Input for this task START

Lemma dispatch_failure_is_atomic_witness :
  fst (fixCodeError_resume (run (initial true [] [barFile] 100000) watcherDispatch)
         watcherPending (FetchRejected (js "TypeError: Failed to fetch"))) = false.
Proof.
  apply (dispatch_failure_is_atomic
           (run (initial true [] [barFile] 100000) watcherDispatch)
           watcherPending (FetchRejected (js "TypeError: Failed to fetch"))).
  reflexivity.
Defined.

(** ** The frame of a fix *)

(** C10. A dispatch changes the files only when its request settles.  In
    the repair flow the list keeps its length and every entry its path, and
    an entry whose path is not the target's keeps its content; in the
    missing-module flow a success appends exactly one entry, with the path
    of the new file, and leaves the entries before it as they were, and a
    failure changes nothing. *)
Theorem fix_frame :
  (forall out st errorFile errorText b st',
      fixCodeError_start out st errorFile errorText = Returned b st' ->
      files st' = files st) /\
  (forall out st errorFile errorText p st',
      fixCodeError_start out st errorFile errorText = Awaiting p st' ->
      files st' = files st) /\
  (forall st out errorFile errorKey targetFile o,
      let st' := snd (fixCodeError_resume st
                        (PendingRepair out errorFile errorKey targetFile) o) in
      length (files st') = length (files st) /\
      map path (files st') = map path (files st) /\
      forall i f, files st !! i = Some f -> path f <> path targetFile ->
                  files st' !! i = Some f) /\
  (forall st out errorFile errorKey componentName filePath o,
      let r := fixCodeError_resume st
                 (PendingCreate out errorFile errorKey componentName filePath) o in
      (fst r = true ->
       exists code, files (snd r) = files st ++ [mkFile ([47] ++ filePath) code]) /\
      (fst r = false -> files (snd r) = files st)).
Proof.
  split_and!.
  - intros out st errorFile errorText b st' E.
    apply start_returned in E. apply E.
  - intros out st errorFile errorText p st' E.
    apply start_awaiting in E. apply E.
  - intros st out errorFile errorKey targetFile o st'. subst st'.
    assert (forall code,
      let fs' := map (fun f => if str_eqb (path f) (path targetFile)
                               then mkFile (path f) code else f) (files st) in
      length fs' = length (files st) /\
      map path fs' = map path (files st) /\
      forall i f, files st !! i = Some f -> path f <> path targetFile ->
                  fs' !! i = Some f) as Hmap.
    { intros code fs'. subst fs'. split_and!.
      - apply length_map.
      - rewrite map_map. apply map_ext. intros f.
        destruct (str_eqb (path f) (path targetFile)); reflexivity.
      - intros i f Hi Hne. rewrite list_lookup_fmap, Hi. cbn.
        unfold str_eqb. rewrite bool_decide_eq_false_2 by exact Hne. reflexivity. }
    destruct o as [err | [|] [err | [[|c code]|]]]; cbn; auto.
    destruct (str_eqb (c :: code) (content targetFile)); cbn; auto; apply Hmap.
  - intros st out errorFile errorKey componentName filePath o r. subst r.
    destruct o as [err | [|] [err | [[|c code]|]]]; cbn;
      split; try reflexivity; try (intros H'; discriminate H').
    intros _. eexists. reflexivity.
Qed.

Input for this task END
Input for this task START

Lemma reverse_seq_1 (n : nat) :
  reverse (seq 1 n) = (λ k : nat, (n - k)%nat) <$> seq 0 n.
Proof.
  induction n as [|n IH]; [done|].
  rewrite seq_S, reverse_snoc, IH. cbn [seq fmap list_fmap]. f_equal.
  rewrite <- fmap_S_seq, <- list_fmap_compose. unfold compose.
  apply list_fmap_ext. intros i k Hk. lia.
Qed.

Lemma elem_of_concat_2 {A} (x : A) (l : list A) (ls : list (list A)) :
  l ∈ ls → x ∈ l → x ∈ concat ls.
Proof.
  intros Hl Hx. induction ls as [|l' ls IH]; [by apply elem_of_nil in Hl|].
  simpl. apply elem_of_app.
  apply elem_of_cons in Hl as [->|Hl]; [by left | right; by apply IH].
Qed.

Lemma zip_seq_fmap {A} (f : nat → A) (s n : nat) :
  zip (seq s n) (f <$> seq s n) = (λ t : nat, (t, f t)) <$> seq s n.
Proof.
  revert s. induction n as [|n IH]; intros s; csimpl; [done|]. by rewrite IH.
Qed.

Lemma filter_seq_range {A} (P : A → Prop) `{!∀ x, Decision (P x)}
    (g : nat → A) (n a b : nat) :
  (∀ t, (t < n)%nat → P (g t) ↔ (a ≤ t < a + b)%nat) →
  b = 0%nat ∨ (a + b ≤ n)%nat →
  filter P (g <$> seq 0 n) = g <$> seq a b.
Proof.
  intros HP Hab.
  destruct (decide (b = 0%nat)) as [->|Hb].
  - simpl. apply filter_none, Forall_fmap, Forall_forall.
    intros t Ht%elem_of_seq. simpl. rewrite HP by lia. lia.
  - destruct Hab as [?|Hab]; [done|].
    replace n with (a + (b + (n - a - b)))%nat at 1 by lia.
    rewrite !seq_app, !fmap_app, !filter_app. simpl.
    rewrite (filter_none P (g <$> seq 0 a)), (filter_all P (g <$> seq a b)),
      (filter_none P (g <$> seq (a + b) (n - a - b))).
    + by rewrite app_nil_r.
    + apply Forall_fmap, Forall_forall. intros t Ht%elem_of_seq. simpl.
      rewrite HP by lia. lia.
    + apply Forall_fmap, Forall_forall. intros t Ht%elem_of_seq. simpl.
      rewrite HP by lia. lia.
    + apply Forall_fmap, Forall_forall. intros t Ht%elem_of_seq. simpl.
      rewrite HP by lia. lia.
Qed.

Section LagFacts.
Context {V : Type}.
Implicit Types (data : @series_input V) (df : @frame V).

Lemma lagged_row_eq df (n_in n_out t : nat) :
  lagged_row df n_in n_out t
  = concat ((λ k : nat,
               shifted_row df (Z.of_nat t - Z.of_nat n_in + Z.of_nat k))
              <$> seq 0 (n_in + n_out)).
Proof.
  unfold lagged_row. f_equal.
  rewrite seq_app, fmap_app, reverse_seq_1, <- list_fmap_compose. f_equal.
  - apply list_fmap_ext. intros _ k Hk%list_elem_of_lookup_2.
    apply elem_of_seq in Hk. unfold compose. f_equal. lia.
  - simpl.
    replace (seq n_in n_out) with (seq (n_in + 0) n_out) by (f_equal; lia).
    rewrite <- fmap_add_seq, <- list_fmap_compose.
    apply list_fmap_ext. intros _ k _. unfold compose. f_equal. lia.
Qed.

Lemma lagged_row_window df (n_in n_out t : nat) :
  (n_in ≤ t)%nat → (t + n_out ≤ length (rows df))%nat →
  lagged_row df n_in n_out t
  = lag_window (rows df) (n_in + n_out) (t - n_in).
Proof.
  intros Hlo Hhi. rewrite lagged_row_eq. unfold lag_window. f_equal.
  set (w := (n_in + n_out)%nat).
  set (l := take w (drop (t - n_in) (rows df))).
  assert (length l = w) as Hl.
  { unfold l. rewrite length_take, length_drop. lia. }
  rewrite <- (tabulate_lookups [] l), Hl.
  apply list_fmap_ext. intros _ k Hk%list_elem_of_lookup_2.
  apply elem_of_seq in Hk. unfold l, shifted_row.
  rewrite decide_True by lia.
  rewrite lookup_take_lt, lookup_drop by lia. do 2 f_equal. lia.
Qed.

Input for this task END
Input for this task START

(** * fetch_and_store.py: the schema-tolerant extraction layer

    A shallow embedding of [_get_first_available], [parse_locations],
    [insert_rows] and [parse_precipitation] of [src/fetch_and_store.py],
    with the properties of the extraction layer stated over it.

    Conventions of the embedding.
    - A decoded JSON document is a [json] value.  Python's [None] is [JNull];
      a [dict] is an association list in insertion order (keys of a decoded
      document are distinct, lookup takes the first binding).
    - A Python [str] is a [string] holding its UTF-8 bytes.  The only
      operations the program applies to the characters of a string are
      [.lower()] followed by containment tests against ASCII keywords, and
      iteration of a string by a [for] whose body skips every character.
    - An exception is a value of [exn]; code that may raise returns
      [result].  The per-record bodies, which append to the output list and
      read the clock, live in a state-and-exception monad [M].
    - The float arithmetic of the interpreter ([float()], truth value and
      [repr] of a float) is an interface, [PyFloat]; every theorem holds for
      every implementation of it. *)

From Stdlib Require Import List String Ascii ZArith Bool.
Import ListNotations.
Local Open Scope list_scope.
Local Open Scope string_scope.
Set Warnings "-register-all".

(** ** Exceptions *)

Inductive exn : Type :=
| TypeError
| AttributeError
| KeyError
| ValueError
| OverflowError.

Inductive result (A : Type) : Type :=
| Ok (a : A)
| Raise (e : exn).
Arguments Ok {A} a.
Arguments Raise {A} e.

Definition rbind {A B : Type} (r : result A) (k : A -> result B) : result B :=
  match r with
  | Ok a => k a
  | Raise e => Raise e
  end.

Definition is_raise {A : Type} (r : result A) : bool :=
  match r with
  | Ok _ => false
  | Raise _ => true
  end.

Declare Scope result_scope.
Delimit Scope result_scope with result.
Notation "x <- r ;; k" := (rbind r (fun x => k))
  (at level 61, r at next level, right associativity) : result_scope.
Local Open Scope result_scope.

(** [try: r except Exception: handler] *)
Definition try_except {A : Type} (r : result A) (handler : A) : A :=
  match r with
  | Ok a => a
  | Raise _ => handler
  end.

Input for this task END

**Task**. Among the records above, find each line holding "Some" and list it.

**Final answer**.
      forall i f, files st !! i = Some f -> path f <> path targetFile ->
                  files st' !! i = Some f) /\
      forall i f, files st !! i = Some f -> path f <> path targetFile ->
                  fs' !! i = Some f) as Hmap.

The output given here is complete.